(* ===== verification/Worker.v ===== *)
(** * The worker: requests, their pool, and the sockets

    [Request] and [Worker] (src/webapp/include/Webapp.h, src/webapp/src/
    Workers.cpp).  A request arrives on a socket as a MessagePack number, the
    length of the headers, followed by the headers; [process_msgpack_request]
    collects it from reads of any size.  The sockets and timers of asio are the
    environment: a handler is a function of the error code and of the bytes the
    socket delivers. *)

From Stdlib Require Import ZArith Lia.
From stdpp Require Import base list numbers option.
From S2P Require Import Prelude ByteOrder MsgPack MsgUnpack.

(** ** Requests *)

(** [headers] is the vector, [data_off] the offset of [headers_buf.data] in it,
    [len] is [headers_buf.len], [ctr] the byte counter of the socket. *)
Record Request := mkRequest {
  headers : list Z;
  data_off : Z;
  len : Z;
  ctr : Z;
  lua_request : option (list Z)
}.

(** [std::vector<char>::resize]. *)
Definition resize (n : Z) (v : list Z) : list Z :=
  take (Z.to_nat n) v ++ replicate (Z.to_nat n - length v) 0.

Definition Request_reset (destroy : bool) (r : Request) : Request :=
  if destroy then mkRequest (headers r) (data_off r) (len r) 0 None
  else mkRequest (if 255 <? len r then resize 9 (headers r) else headers r) 0 0 0 (lua_request r).

Definition Request_new : Request :=
  Request_reset false (mkRequest (resize 9 []) 0 0 0 None).

(** The error code a handler is called with. *)
Inductive error_code := NoError | OperationAborted | OtherError.

(** What becomes of the request: [VEnqueue]: it is queued for the Lua VM;
    [VRead]: more bytes are read, with a timeout of 5 seconds; [VFinish]: the
    socket is aborted and the request goes back to the pool; [VNone]: nothing;
    [VOverflow]: bytes were stored outside of the vector. *)
Inductive verdict := VEnqueue | VRead | VFinish | VNone | VOverflow.

Section Receive.
(** Whether [msgpack_zone_malloc] succeeds, and the largest vector there is
    memory for. *)
Variable zone_malloc : Z -> bool.
Variable max_vector : Z.
(** The size of the object the Lua VM keeps with a request. *)
Variable request_size : Z.

(** The size of the buffer given to [read_some]: an [int] converted to [size_t]. *)
Definition to_read (r : Request) : Z := if len r =? 0 then 9 else len r.
Definition read_limit (r : Request) : Z := u64 (i32 (to_read r - ctr r)).

(** The length is read from the first bytes; the flag is set when [resize] throws. *)
Definition parse_length (r : Request) : Request * bool :=
  match Unpack.msgpack_unpack_next zone_malloc (read_at (data_off r) (ctr r) (headers r)) 0 with
  | Some (MSGPACK_OBJECT_POSITIVE_INTEGER u, offset) =>
      let headers_size := i32 u in
      let total := u64 (headers_size + offset) in
      if (9 <? total) && (max_vector <? total) then
        (mkRequest (headers r) (data_off r) headers_size (ctr r) (lua_request r), true)
      else
        (mkRequest (if 9 <? total then resize total (headers r) else headers r)
           offset headers_size (u16 (ctr r - offset)) (lua_request r), false)
  | _ => (r, false)
  end.

(** The request once all headers are there. *)
Definition complete (r : Request) : Request * verdict :=
  if (0 <? len r) && (len r <=? ctr r) then
    (mkRequest (headers r) (data_off r) (len r) (ctr r)
       (Some (replicate (Z.to_nat request_size) 0)), VEnqueue)
  else (r, VRead).

(** The handler when [read_some] has delivered [chunk]. *)
Definition process_chunk (r : Request) (chunk : list Z) : Request * verdict :=
  match write_at (data_off r + ctr r) chunk (headers r) with
  | None => (r, VOverflow)
  | Some hs =>
      let r := mkRequest hs (data_off r) (len r) (u16 (ctr r + lenZ chunk)) (lua_request r) in
      if (len r =? 0) && (1 <=? ctr r) then
        match parse_length r with
        | (r, false) => complete r
        | (r, true) => (r, VFinish)
        end
      else complete r
  end.

(** [read] is what [read_some] returns, [None] when it throws. *)
Definition process_msgpack_request (r : Request) (ec : error_code) (read : option (list Z))
  : Request * verdict :=
  match ec with
  | NoError => match read with Some chunk => process_chunk r chunk | None => (r, VFinish) end
  | OperationAborted => (r, VNone)
  | OtherError => (r, VFinish)
  end.

(** A request is read in as many rounds as it takes. *)
Fixpoint receive (r : Request) (chunks : list (list Z)) : Request * verdict :=
  match chunks with
  | [] => (r, VRead)
  | c :: cs =>
      match process_msgpack_request r NoError (Some c) with
      | (r', VRead) => receive r' cs
      | res => res
      end
  end.

(** A read delivers at least one byte, and no more than was asked for. *)
Fixpoint delivered (r : Request) (chunks : list (list Z)) : Prop :=
  match chunks with
  | [] => True
  | c :: cs =>
      c <> [] /\ lenZ c <= read_limit r /\
      match process_msgpack_request r NoError (Some c) with
      | (r', VRead) => delivered r' cs
      | _ => True
      end
  end.

Lemma take_resize n k hs :
  (k <= length hs)%nat -> (k <= Z.to_nat n)%nat -> take k (resize n hs) = take k hs.
Proof.
  intros H1 H2. unfold resize. rewrite take_app_le by (rewrite length_take; lia).
  rewrite take_take. f_equal. lia.
Qed.

Lemma length_resize n hs : length (resize n hs) = Z.to_nat n.
Proof. unfold resize. rewrite length_app, length_take, length_replicate. lia. Qed.

(** ** A request arrives whole, however the bytes are cut *)

(** A request ready to be read into. *)
Definition fresh (r : Request) : Prop :=
  (9 <= length (headers r))%nat /\ data_off r = 0 /\ len r = 0 /\ ctr r = 0.

Section Framing.
Variable payload post : list Z.
Let L := lenZ payload.
Let prefix := msgpack_pack_uint64 L.
Let o := length prefix.
Let stream := prefix ++ payload ++ post.
Hypothesis payload_size : 1 <= L <= 65535.
Hypothesis room : 65544 <= max_vector.

(** [k] bytes of the stream have been read. *)
Record collecting (k : nat) (r : Request) : Prop := {
  col_bytes : take k (headers r) = take k stream;
  col_avail : (k <= length stream)%nat;
  col_phase :
    (k < o)%nat /\ (9 <= length (headers r))%nat /\ data_off r = 0 /\ len r = 0 /\ ctr r = Z.of_nat k \/
    (o <= k)%nat /\ (k < o + length payload <= length (headers r))%nat /\
    data_off r = Z.of_nat o /\ len r = L /\ ctr r = Z.of_nat k - Z.of_nat o
}.

Lemma prefix_length : (1 <= o <= 3)%nat.
Proof.
  unfold o, prefix, msgpack_pack_uint64. rewrite uwrap_small by lia. unfold msgpack_pack_real_uint64.
  change (Z.shiftl 1 8) with 256. change (Z.shiftl 1 7) with 128. change (Z.shiftl 1 16) with 65536.
  repeat zcase; simpl; lia.
Qed.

------------------------------------------------

Goal of the exercise: Send back the complete listing, identical to the original in every line.

Your response:
(* ===== verification/Worker.v ===== *)
(** * The worker: requests, their pool, and the sockets

    [Request] and [Worker] (src/webapp/include/Webapp.h, src/webapp/src/
    Workers.cpp).  A request arrives on a socket as a MessagePack number, the
    length of the headers, followed by the headers; [process_msgpack_request]
    collects it from reads of any size.  The sockets and timers of asio are the
    environment: a handler is a function of the error code and of the bytes the
    socket delivers. *)

From Stdlib Require Import ZArith Lia.
From stdpp Require Import base list numbers option.
From S2P Require Import Prelude ByteOrder MsgPack MsgUnpack.

(** ** Requests *)

(** [headers] is the vector, [data_off] the offset of [headers_buf.data] in it,
    [len] is [headers_buf.len], [ctr] the byte counter of the socket. *)
Record Request := mkRequest {
  headers : list Z;
  data_off : Z;
  len : Z;
  ctr : Z;
  lua_request : option (list Z)
}.

(** [std::vector<char>::resize]. *)
Definition resize (n : Z) (v : list Z) : list Z :=
  take (Z.to_nat n) v ++ replicate (Z.to_nat n - length v) 0.

Definition Request_reset (destroy : bool) (r : Request) : Request :=
  if destroy then mkRequest (headers r) (data_off r) (len r) 0 None
  else mkRequest (if 255 <? len r then resize 9 (headers r) else headers r) 0 0 0 (lua_request r).

Definition Request_new : Request :=
  Request_reset false (mkRequest (resize 9 []) 0 0 0 None).

(** The error code a handler is called with. *)
Inductive error_code := NoError | OperationAborted | OtherError.

(** What becomes of the request: [VEnqueue]: it is queued for the Lua VM;
    [VRead]: more bytes are read, with a timeout of 5 seconds; [VFinish]: the
    socket is aborted and the request goes back to the pool; [VNone]: nothing;
    [VOverflow]: bytes were stored outside of the vector. *)
Inductive verdict := VEnqueue | VRead | VFinish | VNone | VOverflow.

Section Receive.
(** Whether [msgpack_zone_malloc] succeeds, and the largest vector there is
    memory for. *)
Variable zone_malloc : Z -> bool.
Variable max_vector : Z.
(** The size of the object the Lua VM keeps with a request. *)
Variable request_size : Z.

(** The size of the buffer given to [read_some]: an [int] converted to [size_t]. *)
Definition to_read (r : Request) : Z := if len r =? 0 then 9 else len r.
Definition read_limit (r : Request) : Z := u64 (i32 (to_read r - ctr r)).

(** The length is read from the first bytes; the flag is set when [resize] throws. *)
Definition parse_length (r : Request) : Request * bool :=
  match Unpack.msgpack_unpack_next zone_malloc (read_at (data_off r) (ctr r) (headers r)) 0 with
  | Some (MSGPACK_OBJECT_POSITIVE_INTEGER u, offset) =>
      let headers_size := i32 u in
      let total := u64 (headers_size + offset) in
      if (9 <? total) && (max_vector <? total) then
        (mkRequest (headers r) (data_off r) headers_size (ctr r) (lua_request r), true)
      else
        (mkRequest (if 9 <? total then resize total (headers r) else headers r)
           offset headers_size (u16 (ctr r - offset)) (lua_request r), false)
  | _ => (r, false)
  end.

(** The request once all headers are there. *)
Definition complete (r : Request) : Request * verdict :=
  if (0 <? len r) && (len r <=? ctr r) then
    (mkRequest (headers r) (data_off r) (len r) (ctr r)
       (Some (replicate (Z.to_nat request_size) 0)), VEnqueue)
  else (r, VRead).

(** The handler when [read_some] has delivered [chunk]. *)
Definition process_chunk (r : Request) (chunk : list Z) : Request * verdict :=
  match write_at (data_off r + ctr r) chunk (headers r) with
  | None => (r, VOverflow)
  | Some hs =>
      let r := mkRequest hs (data_off r) (len r) (u16 (ctr r + lenZ chunk)) (lua_request r) in
      if (len r =? 0) && (1 <=? ctr r) then
        match parse_length r with
        | (r, false) => complete r
        | (r, true) => (r, VFinish)
        end
      else complete r
  end.

(** [read] is what [read_some] returns, [None] when it throws. *)
Definition process_msgpack_request (r : Request) (ec : error_code) (read : option (list Z))
  : Request * verdict :=
  match ec with
  | NoError => match read with Some chunk => process_chunk r chunk | None => (r, VFinish) end
  | OperationAborted => (r, VNone)
  | OtherError => (r, VFinish)
  end.

(** A request is read in as many rounds as it takes. *)
Fixpoint receive (r : Request) (chunks : list (list Z)) : Request * verdict :=
  match chunks with
  | [] => (r, VRead)
  | c :: cs =>
      match process_msgpack_request r NoError (Some c) with
      | (r', VRead) => receive r' cs
      | res => res
      end
  end.

(** A read delivers at least one byte, and no more than was asked for. *)
Fixpoint delivered (r : Request) (chunks : list (list Z)) : Prop :=
  match chunks with
  | [] => True
  | c :: cs =>
      c <> [] /\ lenZ c <= read_limit r /\
      match process_msgpack_request r NoError (Some c) with
      | (r', VRead) => delivered r' cs
      | _ => True
      end
  end.

Lemma take_resize n k hs :
  (k <= length hs)%nat -> (k <= Z.to_nat n)%nat -> take k (resize n hs) = take k hs.
Proof.
  intros H1 H2. unfold resize. rewrite take_app_le by (rewrite length_take; lia).
  rewrite take_take. f_equal. lia.
Qed.

Lemma length_resize n hs : length (resize n hs) = Z.to_nat n.
Proof. unfold resize. rewrite length_app, length_take, length_replicate. lia. Qed.

(** ** A request arrives whole, however the bytes are cut *)

(** A request ready to be read into. *)
Definition fresh (r : Request) : Prop :=
  (9 <= length (headers r))%nat /\ data_off r = 0 /\ len r = 0 /\ ctr r = 0.

Section Framing.
Variable payload post : list Z.
Let L := lenZ payload.
Let prefix := msgpack_pack_uint64 L.
Let o := length prefix.
Let stream := prefix ++ payload ++ post.
Hypothesis payload_size : 1 <= L <= 65535.
Hypothesis room : 65544 <= max_vector.

(** [k] bytes of the stream have been read. *)
Record collecting (k : nat) (r : Request) : Prop := {
  col_bytes : take k (headers r) = take k stream;
  col_avail : (k <= length stream)%nat;
  col_phase :
    (k < o)%nat /\ (9 <= length (headers r))%nat /\ data_off r = 0 /\ len r = 0 /\ ctr r = Z.of_nat k \/
    (o <= k)%nat /\ (k < o + length payload <= length (headers r))%nat /\
    data_off r = Z.of_nat o /\ len r = L /\ ctr r = Z.of_nat k - Z.of_nat o
}.

Lemma prefix_length : (1 <= o <= 3)%nat.
Proof.
  unfold o, prefix, msgpack_pack_uint64. rewrite uwrap_small by lia. unfold msgpack_pack_real_uint64.
  change (Z.shiftl 1 8) with 256. change (Z.shiftl 1 7) with 128. change (Z.shiftl 1 16) with 65536.
  repeat zcase; simpl; lia.
Qed.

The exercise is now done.